WORK ITEM: Transcribe the listing from its top line through the line with "Definition MAX_PATH : nat := 256.". Keep it exact, both ends included, and add nothing.

DATA PROVIDED:
(* ===== verification/FsSyscall.v ===== *)
(** * File-system calls ([syscall/fs.rs])

    Each [fs_*] routine on the calling process, and the [sys_*] handlers, whose
    arguments are the registers [a0], [a1], ... of the trap context. *)
From stdpp Require Import functions.
From S2P Require Import Prelude Addr PhysMem PageTable MmapWarehouse Uvm.
From S2P Require Import Lru BufferCache FsState Bitmap InodeLayer Directory FileTable.

(** [i32] addition of the debug profile *)
Definition iadd32 {S} (x y : Z) : M S Z :=
  if (- 2 ^ 31 <=? x + y) && (x + y <? 2 ^ 31) then mret (x + y)
  else panic "attempt to add with overflow".

Definition flag (flags mask : Z) : bool := negb (Z.land flags mask =? 0).
Definition O_CREAT : Z := 0x40.
Definition O_TRUNC : Z := 0x200.
Definition MAX_PATH : nat := 256.
Definition IOBUF : Z := 512.

(** [name.iter().position(|&b| b == 0).unwrap_or(name.len())], as a slice *)
Definition until_zero (bs : list Z) : list Z := take (skip_while (fun b => negb (Z.eqb b 0)) bs) bs.

(** Rounds of a 512-byte transfer loop: file offsets are 32-bit. *)
Definition io_fuel (len : Z) : nat := Z.to_nat (Z.min len U32 / IOBUF + 3).

Section syscalls.
Context {D : Type} `{!BlockDevice D}.
Implicit Types (fd : Z) (path : list Z).

Definition the_file (i : nat) : M (kernel D) File := on_files (file_at i).
Definition upd_the_file (i : nat) (f : File -> File) : M (kernel D) unit := on_files (modify (upd_file i f)).
Definition root_pt : M (kernel D) Z := gets root_pt_pa.
Definition k_inode (ip : nat) : M (kernel D) Inode := on_fs (the_inode ip).
Definition fd_error {A} : M (kernel D) (result A unit) := mret (Err tt).

(** ** The process-level routines *)

(** The inode [fs_open] works on: found, or created under its parent. *)
Definition open_inode (path : list Z) (o_creat : bool) : M (kernel D) (option nat) :=
  c ← gets cwd;
  if o_creat then
    r ← on_fs (path_to_parent_inode_at c path (replicate MAXLEN_FILENAME 0));
    match r with
    | None => mret None
    | Some (parent, name_buf) =>
        let name := until_zero name_buf in
        if (length name =? 0)%nat then
          on_fs (inode_put parent);;
          mret None
        else
          found ← on_fs (dentry_search parent name);
          match found with
          | Some inum =>
              on_fs (inode_put parent);;
              ip ← on_fs (inode_get inum);
              mret (Some ip)
          | None =>
              ip ← on_fs (inode_create INODE_TYPE_DATA 0 0);
              n ← k_inode ip;
              on_fs (dentry_create parent (inode_num n) name);;
              on_fs (inode_put parent);;
              mret (Some ip)
          end
    end
  else on_fs (path_to_inode_at c path).

Definition fs_open (path : list Z) (flags : Z) : M (kernel D) (result Z unit) :=
  o ← open_inode path (flag flags O_CREAT);
  match o with
  | None => fd_error
  | Some ip =>
      n ← k_inode ip;
      if (type_ (idisk n) =? INODE_TYPE_DIR) && flag flags 3 then
        on_fs (inode_put ip);;
        fd_error
      else
        (if flag flags O_TRUNC && (type_ (idisk n) =? INODE_TYPE_DATA) then
           on_fs (upd_disk ip (set_size 0));;
           on_fs (inode_rw ip true)
         else mret tt);;
        a ← on_files file_alloc;
        match a with
        | None => fd_error
        | Some f_idx =>
            upd_the_file f_idx (fun f => mkFile FtInode (negb (Z.land flags 3 =? 1)) (flag flags 3)
              0 (inode_num n) (frefcnt f));;
            r ← install_fd f_idx;
            match r with
            | Some fd => mret (Ok (Z.of_nat fd))
            | None =>
                file_close f_idx;;
                fd_error
            end
        end
  end.

Definition fs_close (fd : Z) : M (kernel D) (result unit unit) :=
  o ← get_fd fd;
  match o with
  | None => fd_error
  | Some f_idx =>
      file_close f_idx;;
      set_fd (Z.to_nat fd) None;;
      mret (Ok tt)
  end.

(** [fs_read]: the file table stays locked throughout; [kbuf] is the kernel's
    512-byte buffer. *)
Definition fs_read (fd u_dst len : Z) : M (kernel D) (result Z unit) :=
  o ← get_fd fd;
  match o with
  | None => fd_error
  | Some f_idx =>
      f ← the_file f_idx;
      if negb (readable f) then fd_error
      else
        ip ← on_fs (inode_get (finum f));
        pt ← root_pt;
        loop (io_fuel len) (fun '(total_read, kbuf) =>
          if total_read <? len then
            let chunk_len := Z.min (len - total_read) IOBUF in
            f ← the_file f_idx;
            '(rd, dst) ← on_fs (inode_read_data ip (foff f) chunk_len (take (Z.to_nat chunk_len) kbuf));
            if rd =? 0 then
              on_fs (inode_put ip);;
              mret (inr (Ok total_read))
            else
              u ← uadd u_dst total_read;
              e ← on_mem (copyout pt u (take (Z.to_nat rd) dst));
              match e with
              | Some _ =>
                  on_fs (inode_put ip);;
                  mret (inr (Err tt))
              | None =>
                  total' ← uadd total_read rd;
                  off' ← uadd32 (foff f) rd;
                  upd_the_file f_idx (set_foff off');;
                  if rd <? chunk_len then
                    on_fs (inode_put ip);;
                    mret (inr (Ok total'))
                  else mret (inl (total', dst ++ drop (Z.to_nat chunk_len) kbuf))
              end
          else
            on_fs (inode_put ip);;
            mret (inr (Ok total_read))) (0, replicate (Z.to_nat IOBUF) 0)
  end.

Definition fs_write (fd u_src len : Z) : M (kernel D) (result Z unit) :=
  o ← get_fd fd;
  match o with
  | None => fd_error
  | Some f_idx =>
      f ← the_file f_idx;
      if negb (writable f) then fd_error
      else
        ip ← on_fs (inode_get (finum f));
        pt ← root_pt;
        loop (io_fuel len) (fun '(total_written, kbuf) =>
          if total_written <? len then
            let chunk_len := Z.min (len - total_written) IOBUF in
            u ← uadd u_src total_written;
            '(src, e) ← on_mem (copyin pt (take (Z.to_nat chunk_len) kbuf) u);
            match e with
            | Some _ =>
                on_fs (inode_put ip);;
                mret (inr (Err tt))
            | None =>
                f ← the_file f_idx;
                written ← on_fs (inode_write_data ip (foff f) chunk_len src);
                total' ← uadd total_written written;
                off' ← uadd32 (foff f) written;
                upd_the_file f_idx (set_foff off');;
                if written <? chunk_len then
                  on_fs (inode_put ip);;
                  mret (inr (Ok total'))
                else mret (inl (total', src ++ drop (Z.to_nat chunk_len) kbuf))
            end
          else
            on_fs (inode_put ip);;
            mret (inr (Ok total_written))) (0, replicate (Z.to_nat IOBUF) 0)
  end.

Definition fs_lseek (fd off whence : Z) : M (kernel D) (result Z unit) :=
  o ← get_fd fd;
  match o with
  | None => fd_error
  | Some f_idx =>
      f ← the_file f_idx;
      ip ← on_fs (inode_get (finum f));
      n ← k_inode ip;
      let sz := as_i32 (size (idisk n)) in
      on_fs (inode_put ip);;
      new_off ← (if whence =? 0 then mret (Some off)
                 else if whence =? 1 then x ← iadd32 (as_i32 (foff f)) off; mret (Some x)
                 else if whence =? 2 then x ← iadd32 sz off; mret (Some x)
                 else mret None);
      match new_off with
      | None => fd_error
      | Some x =>
          if x <? 0 then fd_error
          else
            upd_the_file f_idx (set_foff x);;
            mret (Ok x)
      end
  end.

Definition fs_dup (fd : Z) : M (kernel D) (result Z unit) :=
  o ← get_fd fd;
  match o with
  | None => fd_error
  | Some f_idx =>
      f ← the_file f_idx;
      r ← uadd32 (frefcnt f) 1;
      upd_the_file f_idx (set_frefcnt r);;
      i ← install_fd f_idx;
      match i with
      | Some new_fd => mret (Ok (Z.of_nat new_fd))
      | None =>
          f' ← the_file f_idx;
          r' ← usub32 (frefcnt f') 1;
          upd_the_file f_idx (set_frefcnt r');;
          fd_error
      end
  end.

Definition fs_fstat (fd u_stat : Z) : M (kernel D) (result unit unit) :=
  o ← get_fd fd;
  match o with
  | None => fd_error
  | Some f_idx =>
      f ← the_file f_idx;
      ip ← on_fs (inode_get (finum f));
      n ← k_inode ip;
      on_fs (inode_put ip);;
      pt ← root_pt;
      e ← on_mem (copyout pt u_stat (encode_stat n));
      mret (if e is Some _ then Err tt else Ok tt)
  end.

(** The parent directory of a path and the name under it; an empty name is an
    error. The caller puts the parent. *)
Definition parent_and_name (path : list Z) : M (kernel D) (option (nat * list Z)) :=
  c ← gets cwd;
  r ← on_fs (path_to_parent_inode_at c path (replicate MAXLEN_FILENAME 0));
  mret (r ← r; let '(parent, name_buf) := r in Some (parent, until_zero name_buf)).

Definition fs_mkdir (path : list Z) : M (kernel D) (result unit unit) :=
  r ← parent_and_name path;
  match r with
  | None => fd_error
  | Some (parent, name) =>
      if (length name =? 0)%nat then
        on_fs (inode_put parent);;
        fd_error
      else
        found ← on_fs (dentry_search parent name);
        match found with
        | Some _ =>
            on_fs (inode_put parent);;
            fd_error
        | None =>
            ip ← on_fs (inode_create INODE_TYPE_DIR 0 0);
            on_fs (upd_disk ip (set_nlink 2));;
            on_fs (inode_rw ip true);;
            n ← k_inode ip;
            on_fs (dentry_create parent (inode_num n) name);;
            on_fs (inode_put ip);;
            on_fs (inode_put parent);;
            mret (Ok tt)
        end
  end.

Definition fs_chdir (path : list Z) : M (kernel D) (result unit unit) :=
  c ← gets cwd;
  o ← on_fs (path_to_inode_at c path);
  match o with
  | None => fd_error
  | Some ip =>
      n ← k_inode ip;
      if negb (type_ (idisk n) =? INODE_TYPE_DIR) then
        on_fs (inode_put ip);;
        fd_error
      else
        modify (set_cwd (inode_num n));;
        on_fs (inode_put ip);;
        mret (Ok tt)
  end.

(** [nlink] is a [u16]. *)
Definition add_nlink (ip : nat) (x : Z) : M (kernel D) unit :=
  n ← k_inode ip;
  l ← checked U16 (if x <? 0 then "subtract" else "add") (nlink (idisk n) + x);
  on_fs (upd_disk ip (set_nlink l)).

Definition fs_link (old_path new_path : list Z) : M (kernel D) (result unit unit) :=
  c ← gets cwd;
  o ← on_fs (path_to_inode_at c old_path);
  match o with
  | None => fd_error
  | Some old_ip =>
      n ← k_inode old_ip;
      if type_ (idisk n) =? INODE_TYPE_DIR then
        on_fs (inode_put old_ip);;
        fd_error
      else
        r ← parent_and_name new_path;
        match r with
        | None =>
            on_fs (inode_put old_ip);;
            fd_error
        | Some (parent, name) =>
            bad ← (if (length name =? 0)%nat then mret true
                   else found ← on_fs (dentry_search parent name); mret (if found is Some _ then true else false));
            if bad : bool then
              on_fs (inode_put parent);;
              on_fs (inode_put old_ip);;
              fd_error
            else
              on_fs (dentry_create parent (inode_num n) name);;
              add_nlink old_ip 1;;
              on_fs (inode_rw old_ip true);;
              on_fs (inode_put parent);;
              on_fs (inode_put old_ip);;
              mret (Ok tt)
        end
  end.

WRITTEN RESPONSE:
(* ===== verification/FsSyscall.v ===== *)
(** * File-system calls ([syscall/fs.rs])

    Each [fs_*] routine on the calling process, and the [sys_*] handlers, whose
    arguments are the registers [a0], [a1], ... of the trap context. *)
From stdpp Require Import functions.
From S2P Require Import Prelude Addr PhysMem PageTable MmapWarehouse Uvm.
From S2P Require Import Lru BufferCache FsState Bitmap InodeLayer Directory FileTable.

(** [i32] addition of the debug profile *)
Definition iadd32 {S} (x y : Z) : M S Z :=
  if (- 2 ^ 31 <=? x + y) && (x + y <? 2 ^ 31) then mret (x + y)
  else panic "attempt to add with overflow".

Definition flag (flags mask : Z) : bool := negb (Z.land flags mask =? 0).
Definition O_CREAT : Z := 0x40.
Definition O_TRUNC : Z := 0x200.
Definition MAX_PATH : nat := 256.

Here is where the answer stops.